Problem requirements: An exact reproduction of all the entries is the expected answer.

Dataset extract:

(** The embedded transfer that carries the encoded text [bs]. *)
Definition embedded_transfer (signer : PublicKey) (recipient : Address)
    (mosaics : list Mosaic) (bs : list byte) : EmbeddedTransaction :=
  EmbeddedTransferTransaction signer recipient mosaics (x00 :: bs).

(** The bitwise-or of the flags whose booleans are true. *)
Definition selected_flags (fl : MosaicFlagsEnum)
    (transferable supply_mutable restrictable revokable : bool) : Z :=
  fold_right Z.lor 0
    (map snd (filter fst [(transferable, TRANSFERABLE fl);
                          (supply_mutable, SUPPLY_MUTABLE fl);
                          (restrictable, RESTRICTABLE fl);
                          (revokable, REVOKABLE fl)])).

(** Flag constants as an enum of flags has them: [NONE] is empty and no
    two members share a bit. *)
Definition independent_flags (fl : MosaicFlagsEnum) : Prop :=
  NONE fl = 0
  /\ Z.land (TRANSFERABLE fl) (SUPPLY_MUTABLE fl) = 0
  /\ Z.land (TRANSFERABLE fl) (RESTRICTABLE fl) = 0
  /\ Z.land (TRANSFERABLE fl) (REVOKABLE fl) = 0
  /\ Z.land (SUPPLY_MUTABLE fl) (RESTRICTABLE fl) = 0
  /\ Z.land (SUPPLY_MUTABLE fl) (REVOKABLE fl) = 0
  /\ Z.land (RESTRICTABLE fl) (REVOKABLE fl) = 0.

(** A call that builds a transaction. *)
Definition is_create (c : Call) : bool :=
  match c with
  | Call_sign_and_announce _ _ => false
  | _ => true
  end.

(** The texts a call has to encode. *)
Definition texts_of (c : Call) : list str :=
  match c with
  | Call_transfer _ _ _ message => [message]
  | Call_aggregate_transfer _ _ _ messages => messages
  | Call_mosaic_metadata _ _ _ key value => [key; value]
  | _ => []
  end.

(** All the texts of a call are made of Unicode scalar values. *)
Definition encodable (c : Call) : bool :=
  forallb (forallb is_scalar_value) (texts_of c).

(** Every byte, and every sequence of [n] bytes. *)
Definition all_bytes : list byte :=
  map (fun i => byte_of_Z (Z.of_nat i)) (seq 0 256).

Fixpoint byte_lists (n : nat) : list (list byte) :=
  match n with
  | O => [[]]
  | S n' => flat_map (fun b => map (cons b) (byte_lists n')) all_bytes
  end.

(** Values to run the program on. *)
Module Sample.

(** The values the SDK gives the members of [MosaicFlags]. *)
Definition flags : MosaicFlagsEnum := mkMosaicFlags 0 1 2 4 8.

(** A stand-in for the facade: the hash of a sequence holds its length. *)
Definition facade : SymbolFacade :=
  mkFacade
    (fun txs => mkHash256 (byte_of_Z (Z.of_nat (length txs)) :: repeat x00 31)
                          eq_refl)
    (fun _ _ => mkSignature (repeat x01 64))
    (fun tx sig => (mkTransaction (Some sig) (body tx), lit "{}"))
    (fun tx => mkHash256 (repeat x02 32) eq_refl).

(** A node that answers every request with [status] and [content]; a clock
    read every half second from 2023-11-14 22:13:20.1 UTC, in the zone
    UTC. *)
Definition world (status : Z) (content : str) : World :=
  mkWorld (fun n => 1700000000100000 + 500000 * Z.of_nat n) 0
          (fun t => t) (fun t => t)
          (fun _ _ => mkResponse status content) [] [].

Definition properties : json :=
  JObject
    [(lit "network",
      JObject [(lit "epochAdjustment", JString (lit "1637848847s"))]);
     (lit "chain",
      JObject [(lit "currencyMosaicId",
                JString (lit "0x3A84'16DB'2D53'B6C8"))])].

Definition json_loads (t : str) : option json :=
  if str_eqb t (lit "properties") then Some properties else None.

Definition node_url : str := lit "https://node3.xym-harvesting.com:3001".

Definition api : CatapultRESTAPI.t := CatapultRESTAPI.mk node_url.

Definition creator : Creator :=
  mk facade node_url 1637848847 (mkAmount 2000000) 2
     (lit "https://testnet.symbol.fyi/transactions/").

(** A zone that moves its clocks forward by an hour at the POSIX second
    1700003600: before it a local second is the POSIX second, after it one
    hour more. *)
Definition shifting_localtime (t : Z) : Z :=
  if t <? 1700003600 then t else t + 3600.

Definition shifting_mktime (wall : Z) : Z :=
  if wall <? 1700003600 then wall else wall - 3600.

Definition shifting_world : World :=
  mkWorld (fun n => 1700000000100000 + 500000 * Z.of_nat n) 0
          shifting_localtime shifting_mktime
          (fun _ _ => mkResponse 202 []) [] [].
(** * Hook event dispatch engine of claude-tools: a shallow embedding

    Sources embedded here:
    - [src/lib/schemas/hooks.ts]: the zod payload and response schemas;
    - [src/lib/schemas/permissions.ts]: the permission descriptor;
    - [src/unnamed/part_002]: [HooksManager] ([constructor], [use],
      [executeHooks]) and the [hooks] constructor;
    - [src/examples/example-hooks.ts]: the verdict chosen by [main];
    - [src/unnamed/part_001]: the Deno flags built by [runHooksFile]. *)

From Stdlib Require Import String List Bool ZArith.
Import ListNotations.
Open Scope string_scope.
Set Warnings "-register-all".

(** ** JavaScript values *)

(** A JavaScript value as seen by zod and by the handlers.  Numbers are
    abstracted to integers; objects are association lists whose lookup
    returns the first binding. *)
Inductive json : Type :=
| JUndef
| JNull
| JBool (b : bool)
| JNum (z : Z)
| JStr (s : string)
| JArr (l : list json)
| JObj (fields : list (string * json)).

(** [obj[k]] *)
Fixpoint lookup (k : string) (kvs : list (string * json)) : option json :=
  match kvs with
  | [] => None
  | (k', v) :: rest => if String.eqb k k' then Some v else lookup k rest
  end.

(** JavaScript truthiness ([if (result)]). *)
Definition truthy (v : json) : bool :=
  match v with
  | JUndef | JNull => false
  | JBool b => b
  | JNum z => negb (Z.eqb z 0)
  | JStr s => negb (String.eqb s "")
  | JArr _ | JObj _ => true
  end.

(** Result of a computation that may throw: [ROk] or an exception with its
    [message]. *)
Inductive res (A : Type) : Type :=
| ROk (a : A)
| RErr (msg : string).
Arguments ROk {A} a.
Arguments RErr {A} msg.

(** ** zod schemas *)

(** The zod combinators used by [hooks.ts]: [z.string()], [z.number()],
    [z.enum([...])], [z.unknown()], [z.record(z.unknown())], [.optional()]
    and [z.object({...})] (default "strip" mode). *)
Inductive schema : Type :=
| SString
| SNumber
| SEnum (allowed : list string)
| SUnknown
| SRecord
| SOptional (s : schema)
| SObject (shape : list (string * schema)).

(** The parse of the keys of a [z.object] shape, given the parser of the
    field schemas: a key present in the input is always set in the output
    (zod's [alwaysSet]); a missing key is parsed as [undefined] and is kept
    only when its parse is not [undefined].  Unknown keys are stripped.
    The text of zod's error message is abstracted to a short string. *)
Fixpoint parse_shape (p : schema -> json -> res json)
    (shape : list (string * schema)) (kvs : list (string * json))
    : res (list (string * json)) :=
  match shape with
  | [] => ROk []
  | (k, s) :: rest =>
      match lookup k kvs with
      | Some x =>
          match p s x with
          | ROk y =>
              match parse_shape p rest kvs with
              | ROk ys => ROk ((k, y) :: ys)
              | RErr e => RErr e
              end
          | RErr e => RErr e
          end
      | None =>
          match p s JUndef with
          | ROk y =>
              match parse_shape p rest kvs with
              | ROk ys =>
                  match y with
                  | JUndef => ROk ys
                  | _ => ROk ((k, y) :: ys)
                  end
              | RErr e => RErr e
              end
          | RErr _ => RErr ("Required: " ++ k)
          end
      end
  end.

Written reply:
(** The embedded transfer that carries the encoded text [bs]. *)
Definition embedded_transfer (signer : PublicKey) (recipient : Address)
    (mosaics : list Mosaic) (bs : list byte) : EmbeddedTransaction :=
  EmbeddedTransferTransaction signer recipient mosaics (x00 :: bs).

(** The bitwise-or of the flags whose booleans are true. *)
Definition selected_flags (fl : MosaicFlagsEnum)
    (transferable supply_mutable restrictable revokable : bool) : Z :=
  fold_right Z.lor 0
    (map snd (filter fst [(transferable, TRANSFERABLE fl);
                          (supply_mutable, SUPPLY_MUTABLE fl);
                          (restrictable, RESTRICTABLE fl);
                          (revokable, REVOKABLE fl)])).

(** Flag constants as an enum of flags has them: [NONE] is empty and no
    two members share a bit. *)
Definition independent_flags (fl : MosaicFlagsEnum) : Prop :=
  NONE fl = 0
  /\ Z.land (TRANSFERABLE fl) (SUPPLY_MUTABLE fl) = 0
  /\ Z.land (TRANSFERABLE fl) (RESTRICTABLE fl) = 0
  /\ Z.land (TRANSFERABLE fl) (REVOKABLE fl) = 0
  /\ Z.land (SUPPLY_MUTABLE fl) (RESTRICTABLE fl) = 0
  /\ Z.land (SUPPLY_MUTABLE fl) (REVOKABLE fl) = 0
  /\ Z.land (RESTRICTABLE fl) (REVOKABLE fl) = 0.

(** A call that builds a transaction. *)
Definition is_create (c : Call) : bool :=
  match c with
  | Call_sign_and_announce _ _ => false
  | _ => true
  end.

(** The texts a call has to encode. *)
Definition texts_of (c : Call) : list str :=
  match c with
  | Call_transfer _ _ _ message => [message]
  | Call_aggregate_transfer _ _ _ messages => messages
  | Call_mosaic_metadata _ _ _ key value => [key; value]
  | _ => []
  end.

(** All the texts of a call are made of Unicode scalar values. *)
Definition encodable (c : Call) : bool :=
  forallb (forallb is_scalar_value) (texts_of c).

(** Every byte, and every sequence of [n] bytes. *)
Definition all_bytes : list byte :=
  map (fun i => byte_of_Z (Z.of_nat i)) (seq 0 256).

Fixpoint byte_lists (n : nat) : list (list byte) :=
  match n with
  | O => [[]]
  | S n' => flat_map (fun b => map (cons b) (byte_lists n')) all_bytes
  end.

(** Values to run the program on. *)
Module Sample.

(** The values the SDK gives the members of [MosaicFlags]. *)
Definition flags : MosaicFlagsEnum := mkMosaicFlags 0 1 2 4 8.

(** A stand-in for the facade: the hash of a sequence holds its length. *)
Definition facade : SymbolFacade :=
  mkFacade
    (fun txs => mkHash256 (byte_of_Z (Z.of_nat (length txs)) :: repeat x00 31)
                          eq_refl)
    (fun _ _ => mkSignature (repeat x01 64))
    (fun tx sig => (mkTransaction (Some sig) (body tx), lit "{}"))
    (fun tx => mkHash256 (repeat x02 32) eq_refl).

(** A node that answers every request with [status] and [content]; a clock
    read every half second from 2023-11-14 22:13:20.1 UTC, in the zone
    UTC. *)
Definition world (status : Z) (content : str) : World :=
  mkWorld (fun n => 1700000000100000 + 500000 * Z.of_nat n) 0
          (fun t => t) (fun t => t)
          (fun _ _ => mkResponse status content) [] [].

Definition properties : json :=
  JObject
    [(lit "network",
      JObject [(lit "epochAdjustment", JString (lit "1637848847s"))]);
     (lit "chain",
      JObject [(lit "currencyMosaicId",
                JString (lit "0x3A84'16DB'2D53'B6C8"))])].

Definition json_loads (t : str) : option json :=
  if str_eqb t (lit "properties") then Some properties else None.

Definition node_url : str := lit "https://node3.xym-harvesting.com:3001".

Definition api : CatapultRESTAPI.t := CatapultRESTAPI.mk node_url.

Definition creator : Creator :=
  mk facade node_url 1637848847 (mkAmount 2000000) 2
     (lit "https://testnet.symbol.fyi/transactions/").

(** A zone that moves its clocks forward by an hour at the POSIX second
    1700003600: before it a local second is the POSIX second, after it one
    hour more. *)
Definition shifting_localtime (t : Z) : Z :=
  if t <? 1700003600 then t else t + 3600.

Definition shifting_mktime (wall : Z) : Z :=
  if wall <? 1700003600 then wall else wall - 3600.

Definition shifting_world : World :=
  mkWorld (fun n => 1700000000100000 + 500000 * Z.of_nat n) 0
          shifting_localtime shifting_mktime
          (fun _ _ => mkResponse 202 []) [] [].
(** * Hook event dispatch engine of claude-tools: a shallow embedding

    Sources embedded here:
    - [src/lib/schemas/hooks.ts]: the zod payload and response schemas;
    - [src/lib/schemas/permissions.ts]: the permission descriptor;
    - [src/unnamed/part_002]: [HooksManager] ([constructor], [use],
      [executeHooks]) and the [hooks] constructor;
    - [src/examples/example-hooks.ts]: the verdict chosen by [main];
    - [src/unnamed/part_001]: the Deno flags built by [runHooksFile]. *)

From Stdlib Require Import String List Bool ZArith.
Import ListNotations.
Open Scope string_scope.
Set Warnings "-register-all".

(** ** JavaScript values *)

(** A JavaScript value as seen by zod and by the handlers.  Numbers are
    abstracted to integers; objects are association lists whose lookup
    returns the first binding. *)
Inductive json : Type :=
| JUndef
| JNull
| JBool (b : bool)
| JNum (z : Z)
| JStr (s : string)
| JArr (l : list json)
| JObj (fields : list (string * json)).

(** [obj[k]] *)
Fixpoint lookup (k : string) (kvs : list (string * json)) : option json :=
  match kvs with
  | [] => None
  | (k', v) :: rest => if String.eqb k k' then Some v else lookup k rest
  end.

(** JavaScript truthiness ([if (result)]). *)
Definition truthy (v : json) : bool :=
  match v with
  | JUndef | JNull => false
  | JBool b => b
  | JNum z => negb (Z.eqb z 0)
  | JStr s => negb (String.eqb s "")
  | JArr _ | JObj _ => true
  end.

(** Result of a computation that may throw: [ROk] or an exception with its
    [message]. *)
Inductive res (A : Type) : Type :=
| ROk (a : A)
| RErr (msg : string).
Arguments ROk {A} a.
Arguments RErr {A} msg.

(** ** zod schemas *)

(** The zod combinators used by [hooks.ts]: [z.string()], [z.number()],
    [z.enum([...])], [z.unknown()], [z.record(z.unknown())], [.optional()]
    and [z.object({...})] (default "strip" mode). *)
Inductive schema : Type :=
| SString
| SNumber
| SEnum (allowed : list string)
| SUnknown
| SRecord
| SOptional (s : schema)
| SObject (shape : list (string * schema)).

(** The parse of the keys of a [z.object] shape, given the parser of the
    field schemas: a key present in the input is always set in the output
    (zod's [alwaysSet]); a missing key is parsed as [undefined] and is kept
    only when its parse is not [undefined].  Unknown keys are stripped.
    The text of zod's error message is abstracted to a short string. *)
Fixpoint parse_shape (p : schema -> json -> res json)
    (shape : list (string * schema)) (kvs : list (string * json))
    : res (list (string * json)) :=
  match shape with
  | [] => ROk []
  | (k, s) :: rest =>
      match lookup k kvs with
      | Some x =>
          match p s x with
          | ROk y =>
              match parse_shape p rest kvs with
              | ROk ys => ROk ((k, y) :: ys)
              | RErr e => RErr e
              end
          | RErr e => RErr e
          end
      | None =>
          match p s JUndef with
          | ROk y =>
              match parse_shape p rest kvs with
              | ROk ys =>
                  match y with
                  | JUndef => ROk ys
                  | _ => ROk ((k, y) :: ys)
                  end
              | RErr e => RErr e
              end
          | RErr _ => RErr ("Required: " ++ k)
          end
      end
  end.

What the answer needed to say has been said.